I have a feeling today was my last shift at work. Long story short, we aren't getting enough workload, so they will be cutting most of the staff. Maybe only keeping 1/3. I haven't received the official news yet, but I highly doubt I'll be staying. I'm not a part of the 'inner circle', who are the bunch of guys and a couple girls who are super tight with the seniors. We just have totally different personalities, so I'm pretty distant with them. I also had conflicts with several people in the department too. Just childish/bitchy behaviour on their part (some from the inner circle and others not), so I had to fend for myself for all this time. Since I started no fap in mid November, my energy has been growing and still continues to. I grew more alpha and assertive than I already was, as well as becoming intolerant of weak/beta energy. I just didn't want to associate with any of the negative people, cause I knew their energy would rub off on me, so I tried to avoid them as much as possible. However being in a negative environment, it's hard to stay happy. I'm now on day 81 of no fap and it's evolved me to the point that this job is no longer a part of my reality, so it's causing a shift, and I'm starting to be moved to a new chapter.

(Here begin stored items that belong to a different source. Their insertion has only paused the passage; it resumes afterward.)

(* ===== verification/Word32.v ===== *)
(** * Word32: the arithmetic of C's [unsigned int]

    [unsigned int] is taken to be 32 bits wide and [size_t] 64 bits wide (the
    LP64 data model).  A value is a [Z] in [[0, 2^32)]; every operation
    writes its wrap-around out.  The shifts [<<] and [>>] are given by a
    [ShiftSem]: ISO C leaves a shift by a count outside [[0, 32)]
    undefined, the x86 instructions use the count modulo 32.  Both
    semantics are instances, and [ShiftSemOk] states what every semantics
    must satisfy: it agrees with ISO C wherever ISO C defines the shift. *)

From S2P Require Import Prelude.
From coqutil Require Import Z.bitblast.

(** ** Widths and wrap-around *)

Definition UINT_BITS : Z := 32.

Definition wrap32 (z : Z) : Z := z mod 2 ^ 32.

Definition wrap64 (z : Z) : Z := z mod 2 ^ 64.

Definition is_u32 (z : Z) : Prop := 0 <= z < 2 ^ 32.

Definition is_u8 (z : Z) : Prop := 0 <= z < 2 ^ 8.

#[export] Instance is_u32_dec z : Decision (is_u32 z).
Proof. unfold is_u32. apply _. Defined.

#[export] Instance is_u8_dec z : Decision (is_u8 z).
Proof. unfold is_u8. apply _. Defined.

(** ** Shift semantics *)

Class ShiftSem : Type := {
  shl : Z -> Z -> result Z;   (* [n << k] on an [unsigned int] [n] *)
  shr : Z -> Z -> result Z;   (* [n >> k] on an [unsigned int] [n] *)
}.

(** ISO C (C11 6.5.7): the behaviour is undefined when the count is negative
    or at least the width of the promoted left operand. *)
Definition shift_iso : ShiftSem := {|
  shl n k := if decide (0 <= k < UINT_BITS) then Ok (wrap32 (Z.shiftl n k))
             else Err UndefinedShift;
  shr n k := if decide (0 <= k < UINT_BITS) then Ok (Z.shiftr n k)
             else Err UndefinedShift;
|}.

(** x86 [shl]/[shr] on a 32-bit operand: the count is masked to 5 bits. *)
Definition shift_x86 : ShiftSem := {|
  shl n k := Ok (wrap32 (Z.shiftl n (k mod UINT_BITS)));
  shr n k := Ok (Z.shiftr n (k mod UINT_BITS));
|}.

Class ShiftSemOk (sem : ShiftSem) : Prop := {
  shl_defined n k : 0 <= k < UINT_BITS -> shl n k = Ok (wrap32 (Z.shiftl n k));
  shr_defined n k : 0 <= k < UINT_BITS -> shr n k = Ok (Z.shiftr n k);
  shl_range n k r : shl n k = Ok r -> is_u32 r;
  shr_range n k r : is_u32 n -> shr n k = Ok r -> is_u32 r;
  shl_error n k e : shl n k = Err e -> e = UndefinedShift;
  shr_error n k e : shr n k = Err e -> e = UndefinedShift;
}.

(** A semantics is total when no shift is undefined. *)
Class ShiftTotal (sem : ShiftSem) : Prop := {
  shl_total n k : is_Ok (shl n k);
  shr_total n k : is_Ok (shr n k);
}.

(** ** Reference rotations

    [rol32 n k] rotates the 32-bit word [n] left by [k mod 32] places and
    [ror32 n k] right; [rol32_spec] and [ror32_spec] say so bit by bit. *)

Definition rol32 (n k : Z) : Z :=
  let s := k mod 32 in Z.lor (wrap32 (Z.shiftl n s)) (Z.shiftr n (32 - s)).

Definition ror32 (n k : Z) : Z :=
  let s := k mod 32 in Z.lor (Z.shiftr n s) (wrap32 (Z.shiftl n (32 - s))).

(** ** Lemmas on ranges *)

Lemma wrap32_range z : is_u32 (wrap32 z).
Proof. unfold is_u32, wrap32. apply Z.mod_pos_bound. lia. Qed.

Lemma wrap32_small z : is_u32 z -> wrap32 z = z.
Proof. unfold is_u32, wrap32. intros. by apply Z.mod_small. Qed.

Lemma wrap32_le z : 0 <= z -> 0 <= wrap32 z <= z.
Proof. unfold wrap32. intros. mod_lia. Qed.

Lemma wrap32_idemp z : wrap32 (wrap32 z) = wrap32 z.
Proof. apply wrap32_small, wrap32_range. Qed.

Lemma wrap32_land z : wrap32 z = Z.land z (Z.ones 32).
Proof. unfold wrap32. by rewrite Z.land_ones. Qed.

Lemma is_u32_land z : is_u32 z <-> Z.land z (Z.ones 32) = z.
Proof.
  rewrite <- wrap32_land. split; [apply wrap32_small|].
  intros <-. apply wrap32_range.
Qed.

Lemma is_u8_u32 z : is_u8 z -> is_u32 z.
Proof. unfold is_u8, is_u32. lia. Qed.

Lemma lor_u32 a b : is_u32 a -> is_u32 b -> is_u32 (Z.lor a b).
Proof.
  rewrite !is_u32_land. intros Ha Hb.
  rewrite <- Ha, <- Hb at 2. Z.bitblast.
Qed.

Lemma lxor_u32 a b : is_u32 a -> is_u32 b -> is_u32 (Z.lxor a b).
Proof.
  rewrite !is_u32_land. intros Ha Hb.
  rewrite <- Ha, <- Hb at 2. Z.bitblast.
Qed.

Lemma land_u32_l a b : is_u32 a -> is_u32 (Z.land a b).
Proof.
  rewrite !is_u32_land. intros Ha.
  rewrite <- Ha at 2. Z.bitblast.
Qed.

Lemma land_u32_r a b : is_u32 b -> is_u32 (Z.land a b).
Proof. rewrite Z.land_comm. apply land_u32_l. Qed.

Lemma shiftr_u32 a k : is_u32 a -> 0 <= k -> is_u32 (Z.shiftr a k).
Proof.
  unfold is_u32. intros [H0 H1] Hk. rewrite Z.shiftr_div_pow2 by done.
  assert (0 < 2 ^ k) by (apply Z.pow_pos_nonneg; lia).
  split; [by apply Z.div_pos|].
  apply Z.le_lt_trans with a; [|done]. apply Z.div_le_upper_bound; nia.
Qed.

#[export] Hint Resolve wrap32_range lor_u32 lxor_u32 land_u32_l land_u32_r
  shiftr_u32 is_u8_u32 : hm.

(** ** The two semantics are lawful *)

#[export] Instance shift_iso_ok : ShiftSemOk shift_iso.
Proof.
  split; simpl; intros *.
  - intros. by rewrite decide_True.
  - intros. by rewrite decide_True.
  - case_decide; [|done]. intros [= <-]. apply wrap32_range.
  - intros Hn. case_decide; [|done]. intros [= <-]. apply shiftr_u32; [done|lia].
  - case_decide; [done|]. by intros [= <-].
  - case_decide; [done|]. by intros [= <-].
Qed.

Lemma mod_bits_small k : 0 <= k < UINT_BITS -> k mod UINT_BITS = k.
Proof. intros. by apply Z.mod_small. Qed.

Lemma mod_bits_range k : 0 <= k mod UINT_BITS < UINT_BITS.
Proof. apply Z.mod_pos_bound. done. Qed.

#[export] Instance shift_x86_ok : ShiftSemOk shift_x86.
Proof.
  split; simpl; intros *.
  - intros. by rewrite mod_bits_small.
  - intros. by rewrite mod_bits_small.
  - intros [= <-]. apply wrap32_range.
  - intros Hn [= <-]. apply shiftr_u32; [done|]. apply mod_bits_range.
  - done.
  - done.
Qed.

#[export] Instance shift_x86_total : ShiftTotal shift_x86.
Proof. by split. Qed.

(** Wherever ISO C defines a shift, every lawful semantics returns the
    same value: the x86 behaviour refines the ISO one. *)
Lemma shift_iso_refined `{!ShiftSemOk sem} n k r :
  @shl shift_iso n k = Ok r -> @shl sem n k = Ok r.
Proof.
  simpl. case_decide; [|done]. intros [= <-]. by apply shl_defined.
Qed.

Lemma shift_iso_refined_r `{!ShiftSemOk sem} n k r :
  @shr shift_iso n k = Ok r -> @shr sem n k = Ok r.
Proof.
  simpl. case_decide; [|done]. intros [= <-]. by apply shr_defined.
Qed.

(** ** Bits of 32-bit words and of the rotations *)

Lemma testbit_u32_high n i : is_u32 n -> 32 <= i -> Z.testbit n i = false.
Proof. apply testbit_above. Qed.

Lemma testbit_wrap32 z i :
  0 <= i -> Z.testbit (wrap32 z) i = bool_decide (i < 32) && Z.testbit z i.
Proof. intros. by apply testbit_mod_pow2. Qed.

Lemma u32_bits_inj a b :
  is_u32 a -> is_u32 b ->
  (forall i, 0 <= i < 32 -> Z.testbit a i = Z.testbit b i) -> a = b.
Proof.
  intros Ha Hb Hbits. apply Z.bits_inj'. intros i Hi.
  destruct (decide (i < 32)); [apply Hbits; lia|].
  by rewrite !testbit_u32_high by (done || lia).
Qed.

Lemma shiftr_u32_32 n : is_u32 n -> Z.shiftr n 32 = 0.
Proof. intros [??]. rewrite Z.shiftr_div_pow2 by done. by apply Z.div_small. Qed.

Lemma wrap64_mod_bits z : wrap64 z mod UINT_BITS = z mod UINT_BITS.
Proof.
  unfold wrap64, UINT_BITS. change (2 ^ 64) with (32 * 2 ^ 59).
  rewrite Z.rem_mul_r by done. mod_lia.
Qed.

Lemma rol32_u32 n k : is_u32 n -> is_u32 (rol32 n k).
Proof.
  intros. unfold rol32. apply lor_u32; [apply wrap32_range|].
  apply shiftr_u32; [done|mod_lia].
Qed.

Lemma ror32_u32 n k : is_u32 n -> is_u32 (ror32 n k).
Proof.
  intros. unfold ror32. apply lor_u32; [|apply wrap32_range].
  apply shiftr_u32; [done|mod_lia].
Qed.

Lemma rol32_spec n k i :
  is_u32 n -> 0 <= i < 32 ->
  Z.testbit (rol32 n k) i = Z.testbit n ((i - k) mod 32).
Proof.
  intros Hn Hi. unfold rol32. cbv zeta.
  rewrite Z.lor_spec, testbit_wrap32, Z.shiftl_spec, Z.shiftr_spec by mod_lia.
  rewrite bool_decide_true by lia. cbn [andb].
  destruct (decide (k mod 32 <= i)).
  - rewrite (testbit_u32_high n (i + _)) by (done || mod_lia).
    rewrite orb_false_r. f_equal. mod_lia.
  - rewrite (Z.testbit_neg_r n (i - _)) by mod_lia. cbn [orb]. f_equal. mod_lia.
Qed.

Lemma ror32_spec n k i :
  is_u32 n -> 0 <= i < 32 ->
  Z.testbit (ror32 n k) i = Z.testbit n ((i + k) mod 32).
Proof.
  intros Hn Hi. unfold ror32. cbv zeta.
  rewrite Z.lor_spec, testbit_wrap32, Z.shiftl_spec, Z.shiftr_spec by mod_lia.
  rewrite bool_decide_true by lia. cbn [andb].
  destruct (decide (i + k mod 32 < 32)).
  - rewrite (Z.testbit_neg_r n (i - _)) by mod_lia.
    rewrite orb_false_r. f_equal. mod_lia.
  - rewrite (testbit_u32_high n (i + _)) by (done || mod_lia).
    cbn [orb]. f_equal. mod_lia.
Qed.

(** Rotating left and then right by the same count gives the word back. *)
Lemma ror32_rol32 n k : is_u32 n -> ror32 (rol32 n k) k = n.
Proof.
  intros Hn. apply u32_bits_inj; [by apply ror32_u32, rol32_u32|done|].
  intros i Hi. rewrite ror32_spec, rol32_spec by (auto using rol32_u32 || mod_lia).
  f_equal. mod_lia.
Qed.

Lemma rol32_ror32 n k : is_u32 n -> rol32 (ror32 n k) k = n.
Proof.
  intros Hn. apply u32_bits_inj; [by apply rol32_u32, ror32_u32|done|].
  intros i Hi. rewrite rol32_spec, ror32_spec by (auto using ror32_u32 || mod_lia).
  f_equal. mod_lia.
Qed.

#[export] Hint Resolve rol32_u32 ror32_u32 : hm.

I don't even recognise myself from a month ago. They say you experience higher intuition and clarity when you do no fap for an extended amount of time, and I've been getting exactly that. I now know what they are talking about. A lotta people who do it for a week or two just think the only benefits are more libido and motivation. No, it turns into something else after the 1 month mark. Then on the 2 month mark, it grows even more. A friend told me his record was 65 days, but he now doesn't go beyond 7 days because he thinks there's nothing more to it. I told him that's untrue. It's hard to explain what happens after 2 months. My mind is evolving to the point that I'm just hyperaware and sensitive to everything. The clarity is incredible. It's almost like I've become psychic. I sense people's energy, so I intuitively seek out the truth of everything very fast.

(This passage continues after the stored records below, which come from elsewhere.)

(* ===== verification/FloatSpec.v ===== *)
(** * FloatSpec: the comparison of doubles against the Standard Library

    [feq] of Double is written on the fields of the bit pattern.  The
    Standard Library specifies IEEE-754 arithmetic on [spec_float], the
    numbers themselves, and [SFeqb] is its equality, the one the primitive
    floats of the prover implement.  [decode] reads a bit pattern as such
    a number; this file shows that it yields numbers of the binary64
    format only and that [feq] is [SFeqb] on them, so that the [==] of the
    model is the [==] of IEEE-754 and not a definition of its own. *)

From Stdlib Require Import Floats.SpecFloat.
From S2P Require Import Prelude Word32 Double.

(** The number a bit pattern denotes, as the Standard Library describes
    binary64 numbers: a zero, an infinity, a NaN, or a sign, a mantissa and
    an exponent. *)
Definition decode (d : double) : spec_float :=
  let s := double_sign d in
  let e := double_exp d in
  let m := double_frac d in
  if e =? 0 then
    match m with
    | Zpos p => S754_finite s p (-1074)
    | _ => S754_zero s
    end
  else if e =? 2047 then
    if m =? 0 then S754_infinity s else S754_nan
  else
    match m + 2 ^ 52 with
    | Zpos p => S754_finite s p (e - 1075)
    | _ => S754_nan
    end.

(** The shapes [decode] gives, with what they say of the fields. *)
Inductive decoded (d : double) : spec_float -> Prop :=
| decoded_nan :
    is_nan d = true -> decoded d S754_nan
| decoded_zero :
    is_nan d = false -> is_zero d = true -> decoded d (S754_zero (double_sign d))
| decoded_infinity :
    is_nan d = false -> is_zero d = false ->
    double_exp d = 2047 -> decoded d (S754_infinity (double_sign d))
| decoded_finite m e :
    is_nan d = false -> is_zero d = false -> double_exp d <> 2047 ->
    Zpos m = (if double_exp d =? 0 then double_frac d else double_frac d + 2 ^ 52) ->
    e = (if double_exp d =? 0 then -1074 else double_exp d - 1075) ->
    decoded d (S754_finite (double_sign d) m e).

Section decode.
Implicit Types (x y d : double) (s : bool) (m : positive) (e : Z).

Lemma double_exp_range d : 0 <= double_exp d < 2 ^ 11.
Proof. by apply land_ones_range. Qed.

Lemma double_frac_range d : 0 <= double_frac d < 2 ^ 52.
Proof. by apply land_ones_range. Qed.

Lemma SFeqb_finite s1 m1 e1 s2 m2 e2 :
  SFeqb (S754_finite s1 m1 e1) (S754_finite s2 m2 e2)
  = bool_decide (s1 = s2) && (e1 =? e2) && (m1 =? m2)%positive.
Proof.
  unfold SFeqb, SFcompare. rewrite Pos.compare_cont_spec. cbn [Pos.switch_Eq].
  destruct (Z.compare_spec e1 e2) as [->|?|?], (Pos.compare_spec m1 m2) as [->|?|?],
    s1, s2; cbn;
    rewrite ?Z.eqb_refl, ?Pos.eqb_refl, ?(proj2 (Z.eqb_neq _ _)),
      ?(proj2 (Pos.eqb_neq _ _)) by lia; done.
Qed.

Lemma decode_decoded d : decoded d (decode d).
Proof.
  pose proof (double_exp_range d) as He. pose proof (double_frac_range d) as Hm.
  unfold decode.
  destruct (double_exp d =? 0) eqn:E0; [|destruct (double_exp d =? 2047) eqn:E1].
  - apply Z.eqb_eq in E0 as E0'.
    destruct (double_frac d) as [|p|p] eqn:Em; [| |lia];
      [apply decoded_zero|apply decoded_finite];
      unfold is_nan, is_zero; rewrite ?E0, ?Em, ?E0'; done.
  - apply Z.eqb_eq in E1 as E1'. destruct (double_frac d =? 0) eqn:Em;
      [apply decoded_infinity|apply decoded_nan];
      unfold is_nan, is_zero; rewrite ?E0, ?E1, ?Em; done.
  - destruct (double_frac d + 2 ^ 52) as [|p|p] eqn:Em; [lia| |lia].
    apply decoded_finite; unfold is_nan, is_zero; rewrite ?E0, ?E1; try done.
    by apply Z.eqb_neq.
Qed.

(** Two finite numbers have the same fields when they have the same
    sign, mantissa and exponent: a subnormal number and a normal one
    with the same exponent differ in the leading bit of the mantissa. *)
Lemma same_fields_finite x y m e m' e' :
  decoded x (S754_finite (double_sign x) m e) ->
  decoded y (S754_finite (double_sign y) m' e') ->
  same_fields x y
  = bool_decide (double_sign x = double_sign y) && (e =? e') && (m =? m')%positive.
Proof.
  pose proof (double_frac_range x). pose proof (double_frac_range y).
  pose proof (double_exp_range x). pose proof (double_exp_range y).
  inversion 1 as [| | |? ? _ _ _ Hm He]; inversion 1 as [| | |? ? _ _ _ Hm' He'].
  unfold same_fields. apply eq_true_iff_eq.
  rewrite !andb_true_iff, !Z.eqb_eq, Pos.eqb_eq.
  destruct (Z.eqb_spec (double_exp x) 0), (Z.eqb_spec (double_exp y) 0);
    assert (double_exp x = double_exp y /\ double_frac x = double_frac y
            <-> e = e' /\ m = m') by lia; tauto.
Qed.

(** Numbers with the same fields are of the same kind. *)
Lemma same_fields_kind x y :
  same_fields x y = true ->
  double_exp x = double_exp y /\ is_zero x = is_zero y.
Proof.
  unfold same_fields, is_zero. rewrite !andb_true_iff, !Z.eqb_eq.
  by intros [[_ ->] ->].
Qed.

(** [feq] is the equality of binary64 numbers of the Standard Library's
    specification of floating-point arithmetic, which is what the
    primitive floats of the prover and the [==] of C implement. *)
Theorem feq_SFeqb x y : feq x y = SFeqb (decode x) (decode y).
Proof.
  destruct (decode_decoded x) as [Hn|Hn Hz|Hn Hz He|m e Hn Hz He Hm ->],
    (decode_decoded y) as [Hn'|Hn' Hz'|Hn' Hz' He'|m' e' Hn' Hz' He' Hm' ->];
    unfold feq; rewrite Hn, ?Hn', ?Hz, ?Hz'; try done; cbn [negb andb orb];
    try (rewrite SFeqb_finite; apply same_fields_finite; by constructor);
    try (destruct (same_fields x y) eqn:Hs;
         [apply same_fields_kind in Hs as [? ?]; congruence|];
         by destruct (double_sign x), (double_sign y)).
  unfold same_fields. rewrite He, He', Z.eqb_refl.
  assert (double_frac x = 0 /\ double_frac y = 0) as [-> ->].
  { unfold is_nan in *. rewrite He, Z.eqb_refl in Hn. rewrite He', Z.eqb_refl in Hn'.
    split; apply Z.eqb_eq;
      [by destruct (double_frac x =? 0)|by destruct (double_frac y =? 0)]. }
  by destruct (double_sign x), (double_sign y).
Qed.

(** The numbers [decode] gives are those of the binary64 format: their
    mantissas are canonical and their exponents in range. *)
Lemma digits2_pos_size m : digits2_pos m = Pos.size m.
Proof. induction m as [m IH|m IH|]; cbn [digits2_pos Pos.size]; by rewrite ?IH. Qed.

(** The size of a mantissa, from the powers of two around it. *)
Lemma size_bounds m k :
  0 <= k -> 2 ^ k <= Z.pos m < 2 ^ (k + 1) -> Z.pos (Pos.size m) = k + 1.
Proof.
  intros Hk [Hlo Hhi]. pose proof (Pos.size_gt m) as Hgt.
  pose proof (Pos.size_le m) as Hle.
  apply Pos2Z.pos_lt_pos in Hgt. apply Pos2Z.pos_le_pos in Hle.
  rewrite Pos2Z.inj_pow in Hgt, Hle. change (Z.pos m~0) with (2 * Z.pos m) in Hle.
  set (s := Z.pos (Pos.size m)) in *.
  destruct (Z.lt_trichotomy s (k + 1)) as [Hlt|[->|Hlt]]; [|done|].
  - pose proof (Z.pow_le_mono_r 2 s k ltac:(lia) ltac:(lia)). lia.
  - pose proof (Z.pow_le_mono_r 2 (k + 2) s ltac:(lia) ltac:(lia)) as Hp.
    rewrite Z.pow_add_r in Hp, Hhi by lia. change (2 ^ 1) with 2 in Hhi.
    change (2 ^ 2) with 4 in Hp. lia.
Qed.

Lemma size_below m k : 0 <= k -> Z.pos m < 2 ^ k -> Z.pos (Pos.size m) <= k.
Proof.
  intros Hk Hhi. pose proof (Pos.size_le m) as Hle.
  apply Pos2Z.pos_le_pos in Hle. rewrite Pos2Z.inj_pow in Hle.
  change (Z.pos m~0) with (2 * Z.pos m) in Hle.
  set (s := Z.pos (Pos.size m)) in *. destruct (Z.le_gt_cases s k) as [|Hlt]; [done|].
  pose proof (Z.pow_le_mono_r 2 (k + 1) s ltac:(lia) ltac:(lia)) as Hp.
  rewrite Z.pow_add_r in Hp by lia. change (2 ^ 1) with 2 in Hp. lia.
Qed.

Lemma decode_valid d : valid_binary 53 1024 (decode d) = true.
Proof.
  pose proof (double_exp_range d) as He. pose proof (double_frac_range d) as Hm.
  destruct (decode_decoded d) as [| | |m e _ _ Hne Hpos ->]; try done.
  unfold valid_binary, bounded, canonical_mantissa, fexp, emin.
  rewrite digits2_pos_size. apply andb_true_iff. rewrite Z.eqb_eq, Z.leb_le.
  destruct (Z.eqb_spec (double_exp d) 0).
  - pose proof (size_below m 52 ltac:(lia) ltac:(lia)). lia.
  - rewrite (size_bounds m 52) by lia. lia.
Qed.

End decode.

I've made a huge discovery that will completely turn the world upside down. For the past few days, I started researching human anatomy, such as the differences between male and female skulls and bone structure. I found out that once you're aware of the physical difference between genders, then you observe people very closely, you'll discover that a lotta people have actually switched genders. There are more of these people than you think, but they are keeping it a secret. I won't go too much into detail with this, as it's a very controversial topic that goes really deep. But this is what I really meant in my other post when I said a lotta celebrities aren't actually real people. Some of you thought I meant they were faking their personalities or something, but I was talking about something much more. And I'm making these discoveries now, cause my mind is hyperaware to the point that I'm being directed to truth.

The German/Swedish M and I are still talking, despite her being in a relationship now. It's good she's interested in staying in contact. It was hard for me when I first heard about her new status, but I'm pretty much over it now. It's a huge blessing that I'm no longer obsessing over her, since she's too far away, cause the reality bending was probably assisting with putting things behind me, in order to attract more romantic potentials.

What a crazy few days it has been! I can sense 3.2 is very close now. TID has impacted me immensely and it's growing stronger by the day.